I’m bringing you a bonus blog post this month because, besides having already scheduled the content for my other two posts in my mind, I had a dream.

And I wouldn’t say it was quite an “I had a dream from the LORD” kind of thing, but I did wake up feeling so passionate for God and the Bible that I think I’ll share.

It took place in a college classroom. I was sitting around a table with several other people and we were answering questions about the Bible or God from the students in the seats. I don’t remember why we were there, what the previous questions were, or how I possibly managed to make the cut in the first place, but at some point, one of the students said: “Two plus two equals four.”
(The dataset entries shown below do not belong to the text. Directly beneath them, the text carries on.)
(** * RGBASM object-file emission (src/asm/output.c)

    A shallow embedding of the object writer of RGBASM: the provenance
    (file stack node) registry, the symbol ID allocator, the RPN expression
    rewriter, patch and assertion construction and the serializers, with the
    properties of the emitted data proved over the embedding.

    C objects that are reached through pointers and mutated in place (file
    stack nodes, symbols, sections) live in stores indexed by address; the
    module's globals are the fields of [State].  Unsigned 32-bit quantities
    are integers with the wrap-around written out ([u32]); the value
    [(uint32_t)-1] that the code uses for "no ID" is [NO_ID]. *)

From Stdlib Require Import ZArith Lia List Bool.
From stdpp Require Import base option list gmap.

Local Open Scope Z_scope.

(** ** Machine integers *)

Definition u8 (z : Z) : Z := z mod 256.
Definition u32 (z : Z) : Z := z mod 4294967296.

(** [(uint32_t)-1] *)
Definition NO_ID : Z := 4294967295.

Abbreviation addr := positive (only parsing).

(** ** Outcomes of a call

    [fatalerror] terminates the process; undefined behaviour (a null or
    dangling pointer dereference, a read or write outside a buffer) and a
    failed [assert] are kept apart from it. *)

Inductive fatal :=
  | TooManyNodes
  | TooManySymbols
  | UnknownSection
  | NoMemoryForPatch
  | NoMemoryForRPN
  | FstackInternalError
  | CannotOpenFile.

Inductive failure :=
  | Fatal (f : fatal)
  | Undefined
  | AssertFailed
  | OutOfFuel.

Inductive result (A : Type) :=
  | Ok (a : A)
  | Err (e : failure).
Arguments Ok {A} a.
Arguments Err {A} e.

#[global] Instance result_ret : MRet result := fun A a => Ok a.
#[global] Instance result_bind : MBind result := fun A B f m =>
  match m with
  | Ok a => f a
  | Err e => Err e
  end.

(** Dereference of a pointer into a store. *)
Definition load {A : Type} (h : gmap positive A) (p : addr) : result A :=
  match h !! p with
  | Some x => Ok x
  | None => Err Undefined
  end.

(** ** File stack nodes (asm/fstack.h)

    [struct FileStackNode] with the trailing members of its two extensions,
    [FileStackNamedNode] (name) and [FileStackReptNode] (reptDepth, iters). *)

Inductive NodePayload :=
  | NamedNode (name : list Z)
  | ReptNode (reptDepth : Z) (iters : list Z).

Record FileStackNode := mkNode {
  node_parent : option addr;
  node_lineNo : Z;
  node_next : option addr;
  node_ID : Z;
  node_type : Z;
  node_payload : NodePayload
}.

Definition set_node_ID (n : FileStackNode) (id : Z) : FileStackNode :=
  mkNode (node_parent n) (node_lineNo n) (node_next n) id (node_type n)
         (node_payload n).

Definition set_node_next (n : FileStackNode) (nx : option addr)
  : FileStackNode :=
  mkNode (node_parent n) (node_lineNo n) nx (node_ID n) (node_type n)
         (node_payload n).

(** The registry: the store of nodes and the global [fileStackNodes], head
    of the list threaded through [next]. *)
Record Registry := mkRegistry {
  nodes : gmap positive FileStackNode;
  fileStackNodes : option addr
}.

Definition getNbFileStackNodes (r : Registry) : result Z :=
  match fileStackNodes r with
  | Some h => n ← load (nodes r) h; Ok (u32 (node_ID n + 1))
  | None => Ok 0
  end.

(** The [while] loop of [out_RegisterNode].  Every iteration gives an ID to
    a node that had none, so the number of nodes bounds the iterations. *)
Fixpoint out_RegisterNode_loop (fuel : nat) (r : Registry) (node : addr)
  : result Registry :=
  match fuel with
  | O => Err OutOfFuel
  | S fuel' =>
    n ← load (nodes r) node;
    if node_ID n =? NO_ID then
      id ← getNbFileStackNodes r;
      if id =? NO_ID then Err (Fatal TooManyNodes)
      else
        let n' := set_node_next (set_node_ID n id) (fileStackNodes r) in
        let r' := mkRegistry (<[node := n']> (nodes r)) (Some node) in
        match node_parent n with
        | Some p => out_RegisterNode_loop fuel' r' p
        | None => Ok r'
        end
    else Ok r
  end.

Definition out_RegisterNode (r : Registry) (node : addr) : result Registry :=
  out_RegisterNode_loop (S (size (nodes r))) r node.

(** The number of nodes without an ID. *)
Definition unregistered (h : gmap positive FileStackNode) : nat :=
  size (filter (λ kv, node_ID kv.2 = NO_ID) h).

(** Traversal of the flat list from [p], as the loops over
    [node = node->next] do. *)
Fixpoint flat_list_from (fuel : nat) (h : gmap positive FileStackNode)
  (p : option addr) : result (list addr) :=
  match p with
  | None => Ok []
  | Some a =>
    match fuel with
    | O => Err OutOfFuel
    | S fuel' =>
      n ← load h a;
      l ← flat_list_from fuel' h (node_next n);
      Ok (a :: l)
    end
  end.

Definition flat_list (r : Registry) : result (list addr) :=
  flat_list_from (size (nodes r)) (nodes r) (fileStackNodes r).

Definition ID_of (r : Registry) (a : addr) : Z :=
  match nodes r !! a with
  | Some n => node_ID n
  | None => NO_ID
  end.

(** *** What the walk of [out_RegisterNode] does, in the words of its contract

    [unregistered_path] is the upward path the walk covers: the node, its
    parent, and so on, up to the first node that has an ID or the root.
    [register_all] gives each node of a path the next ID and prepends it. *)

Fixpoint unregistered_path_from (fuel : nat)
  (h : gmap positive FileStackNode) (a : addr) : result (list addr) :=
  match fuel with
  | O => Err OutOfFuel
  | S fuel' =>
    n ← load h a;
    if node_ID n =? NO_ID then
      match node_parent n with
      | Some p => l ← unregistered_path_from fuel' h p; Ok (a :: l)
      | None => Ok [a]
      end
    else Ok []
  end.

Definition unregistered_path (r : Registry) (a : addr) : result (list addr) :=
  unregistered_path_from (S (size (nodes r))) (nodes r) a.

Definition register_one (r : Registry) (a : addr) : result Registry :=
  n ← load (nodes r) a;
  id ← getNbFileStackNodes r;
  if id =? NO_ID then Err (Fatal TooManyNodes)
  else Ok (mkRegistry
             (<[a := set_node_next (set_node_ID n id) (fileStackNodes r)]>
                (nodes r))
             (Some a)).

Fixpoint register_all (r : Registry) (path : list addr) : result Registry :=
  match path with
  | [] => Ok r
  | a :: rest => r' ← register_one r a; register_all r' rest
  end.

(** *** States of the registry

    Nodes are created by the front end without an ID; the only code that
    writes [ID], [next] or [fileStackNodes] is [out_RegisterNode]. *)

Inductive reachable : Registry → Prop :=
  | reach_init r :
      fileStackNodes r = None →
      map_Forall (λ _ n, node_ID n = NO_ID) (nodes r) →
      reachable r
  | reach_new r a n :
      reachable r →
      nodes r !! a = None →
      node_ID n = NO_ID →
      reachable (mkRegistry (<[a := n]> (nodes r)) (fileStackNodes r))
  | reach_register r a r' :
      reachable r →
      out_RegisterNode r a = Ok r' →
      reachable r'.

(** [countdown n] is [n-1; ...; 1; 0]. *)
Fixpoint countdown (n : nat) : list Z :=
  match n with
  | O => []
  | S k => Z.of_nat k :: countdown k
  end.

(** The flat list starting at [p] is [l], and its IDs count down to 0. *)
Fixpoint chain_ok (h : gmap positive FileStackNode) (p : option addr)
  (l : list addr) : Prop :=
  match l with
  | [] => p = None
  | a :: l' =>
    p = Some a ∧
    ∃ n, h !! a = Some n ∧ node_ID n = Z.of_nat (length l') ∧
         chain_ok h (node_next n) l'
  end.

Record registry_inv (r : Registry) (l : list addr) : Prop := {
  inv_chain : chain_ok (nodes r) (fileStackNodes r) l;
  inv_complete : ∀ a n, nodes r !! a = Some n → node_ID n ≠ NO_ID → a ∈ l;
  inv_bound : Z.of_nat (length l) ≤ NO_ID
}.

(** ** Constants and collaborators that other files define

    [linkdefs.h] and [asm/fstack.h] give the numeric values of the RPN
    opcodes, of the node, symbol and section kinds and the object-file
    header; the values are parameters of the development. *)

Class Linkdefs := {
  RPN_CONST : Z;
  RPN_SYM : Z;
  RPN_BANK_SYM : Z;
  RPN_BANK_SECT : Z;
  NODE_REPT : Z;
  SECTION_UNION : Z;
  SECTION_FRAGMENT : Z;
  SYMTYPE_LOCAL : Z;
  SYMTYPE_IMPORT : Z;
  SYMTYPE_EXPORT : Z;
  sect_HasData : Z → bool;
  (** [RGBDS_OBJECT_VERSION_STRING] printed with
      [RGBDS_OBJECT_VERSION_NUMBER] *)
  RGBDS_OBJECT_VERSION : list Z;
  RGBDS_OBJECT_REV : Z
}.

(** The labels of the [switch] of [writerpn] are one-byte values, and
    different from one another (C accepts no duplicate [case]). *)
Definition rpn_opcodes_ok `{Linkdefs} : Prop :=
  Forall (λ op, 0 ≤ op < 256)
         [RPN_CONST; RPN_SYM; RPN_BANK_SYM; RPN_BANK_SECT] ∧
  NoDup [RPN_CONST; RPN_SYM; RPN_BANK_SYM; RPN_BANK_SECT].
(** The page of chapter [i] is [i // per + 1]. *)
Lemma page_of (per i p : Z) :
  (1 <= per)%Z ->
  ((p - 1) * per <= i < (p - 1) * per + per)%Z <-> (i / per + 1 = p)%Z.
Proof.
  intros Hper. split.
  - intros Hi. assert (i / per = p - 1)%Z; [|lia].
    symmetry. apply (Z.div_unique i per (p - 1) (i - (p - 1) * per)); lia.
  - intros <-. pose proof (Z.mul_div_le i per ltac:(lia)).
    pose proof (Z.mul_succ_div_gt i per ltac:(lia)). lia.
Qed.

Lemma total_pages_bounds (total per : Z) :
  (1 <= total)%Z -> (1 <= per)%Z ->
  (1 <= total_pages total per)%Z
  /\ ((total_pages total per - 1) * per <= total - 1
      < (total_pages total per - 1) * per + per)%Z.
Proof.
  intros Ht Hp. unfold total_pages.
  pose proof (Z.div_pos (total - 1) per ltac:(lia) ltac:(lia)).
  split; [lia|]. apply page_of; lia.
Qed.

(** X12. With at least one chapter and at least one chapter per page,
    whatever page number the session holds, [display_paginated_story]
    shows at least one and at most [chapters_per_page] chapters, and every
    index it uses is one of a chapter. *)
Theorem displayed_chapters_in_bounds (total per current : Z) :
  (1 <= total)%Z -> (1 <= per)%Z ->
  displayed_chapters total per current <> []
  /\ (Z.of_nat (List.length (displayed_chapters total per current)) <= per)%Z
  /\ Forall (fun i => (0 <= i < total)%Z)
            (displayed_chapters total per current).
Proof.
  intros Ht Hp. unfold displayed_chapters.
  destruct (total_pages_bounds total per Ht Hp) as [Hpages Hlast].
  set (pages := total_pages total per) in *.
  assert (Hvalid : (1 <= valid_page current pages <= pages)%Z).
  { unfold valid_page. destruct (Z.ltb_spec pages current);
      [destruct (Z.ltb_spec pages 1) | destruct (Z.ltb_spec current 1)];
      lia. }
  set (page := valid_page current pages) in *.
  assert (Hstart : ((page - 1) * per <= (pages - 1) * per)%Z) by nia.
  assert (Hnonneg : (0 <= (page - 1) * per)%Z) by nia.
  repeat split.
  - intros Hnil. apply (f_equal (@List.length Z)) in Hnil.
    rewrite length_range_from in Hnil. cbn in Hnil. lia.
  - rewrite length_range_from. lia.
  - apply Forall_forall. intros i Hi. apply in_range_from in Hi. lia.
Qed.

(** X13. With at least one chapter and at least one chapter per page,
    chapter [i] is shown on page [p] of the pages 1 to [total_pages]
    exactly when [p = i // chapters_per_page + 1]: every chapter is on one
    page and one only. *)
Theorem displayed_chapters_page (total per p i : Z) :
  (1 <= total)%Z -> (1 <= per)%Z ->
  (1 <= p <= total_pages total per)%Z ->
  In i (displayed_chapters total per p)
  <-> (0 <= i < total)%Z /\ (i / per + 1 = p)%Z.
Proof.
  intros Ht Hp Hpage. unfold displayed_chapters.
  destruct (total_pages_bounds total per Ht Hp) as [Hpages Hlast].
  set (pages := total_pages total per) in *.
  assert (Hvalid : valid_page p pages = p).
  { unfold valid_page. destruct (Z.ltb_spec pages p); [lia|].
    destruct (Z.ltb_spec p 1); lia. }
  rewrite Hvalid, in_range_from, <- (page_of per i p Hp).
  assert (Hnonneg : (0 <= (p - 1) * per)%Z) by nia.
  split; [lia|].
  intros [Hi Hrange]. lia.
Qed.

(** X14. The page [make_decision] jumps to after a new chapter shows that
    chapter, which is the last one on it. *)
Theorem latest_page_shows_newest (total per : Z) :
  (1 <= total)%Z -> (1 <= per)%Z ->
  exists earlier,
    displayed_chapters total per (latest_page total per)
    = (earlier ++ [(total - 1)%Z])%list.
Proof.
  intros Ht Hp. unfold displayed_chapters, latest_page.
  destruct (total_pages_bounds total per Ht Hp) as [Hpages Hlast].
  set (pages := total_pages total per) in *.
  assert (Hvalid : valid_page pages pages = pages).
  { unfold valid_page. rewrite Z.ltb_irrefl.
    destruct (Z.ltb_spec pages 1); lia. }
  rewrite Hvalid.
  replace (Z.min ((pages - 1) * per + per) total) with total by lia.
  unfold range_from.
  replace (Z.to_nat (total - (pages - 1) * per))
    with (S (Z.to_nat (total - 1 - (pages - 1) * per))) by lia.
  rewrite seq_S, map_app. cbn [map Nat.add].
  eexists. f_equal. f_equal. lia.
Qed.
He said it in a way that made it seem very obvious, as if everyone in the room should naturally agree with him, which, in math, is fair. But he wasn’t talking about math, he was talking about the Bible, about how some point of logic he had must be true, and though I don’t remember exactly what his point was (I’m almost positive it was a misconception), I do remember my hand shooting up in the air to provide a response, which through the fog of sleep and formatting for a blog, looked approximately like this:

I disagree. The Bible is full of moments where two and two do not equal four.

I’ve been listening to a couple of podcasts by Tim Mackie lately. One is The Bible Project, which Tim co-hosts and is a really great high-level look at different books or parts of the Bible. The other is Exploring My Strange Bible, a collection of Tim’s sermons, and in the first one of those, he talks about Jonah. Jonah is a prophet, so he talks about how from the first lines, you expect that it’s a book about his prophecies, how he’s a great man of God, but he’s actually the worst character in the whole book. Man of God, two, plus prophet, two, does not equal four, a book of prophecies, but three, a story about God working with a terrible man. God sends Jonah to go to the Ninevites because their wickedness has come before him (Jonah 1:2), so you think sure, God is going to destroy them, but no, it isn’t four (Righteous God + Wicked People = Destruction), it’s three, God trying to rescue them, to be their God and have relationship with them, and Jonah knows it. The Samaritan woman at the well, the woman caught in adultery, Jesus the Messiah who was supposed to be a great military leader to chase out the Romans dying on a cross. Time and again the Bible defies our expectations, the worldly math and logic we try to impose on it. We think we know what the Bible says (God is some grumpy old man in the sky who destroys everyone who makes Him mad except when they follow Jesus), but across all of those times when He uses flawed, deeply flawed, or outcast people like David or Rahab or one of any other myriad options, to do his will, we see something different entirely. Our math, what we expect, is wrong, and the Bible is surprising.

Now it’s around this time that I woke up, the same kind of passion that I know would have had me in tears had this been in real life thrumming through my chest, but I think that that’s really all I needed. In the next few minutes as I thought about it, as the rest of my mini-sermon played out in my mind, and as the rest of the dream faded away, I realized once again how amazing the Bible is, how fun and surprising God is and as ever, what a privilege it is to get to wrestle with His word, because it is complicated, it can be difficult, but it is so, so worth it.

And I know it’s not a perfect metaphor, as God’s logic really does add up to four and it’s really our math that’s off, but I think it’s still useful, and it’s comforting to know that if I really go for it, if I really go toe to toe with the Almighty God of the Universe, well, between Him and me, we can always know who’s going to win.

So go forth, read the Bible, and find out what it really says. I hope in some way this helps you. Have fun!

So, how about you? Has God ever talked to you in a dream? What about your Bible? Ever been taken by surprise?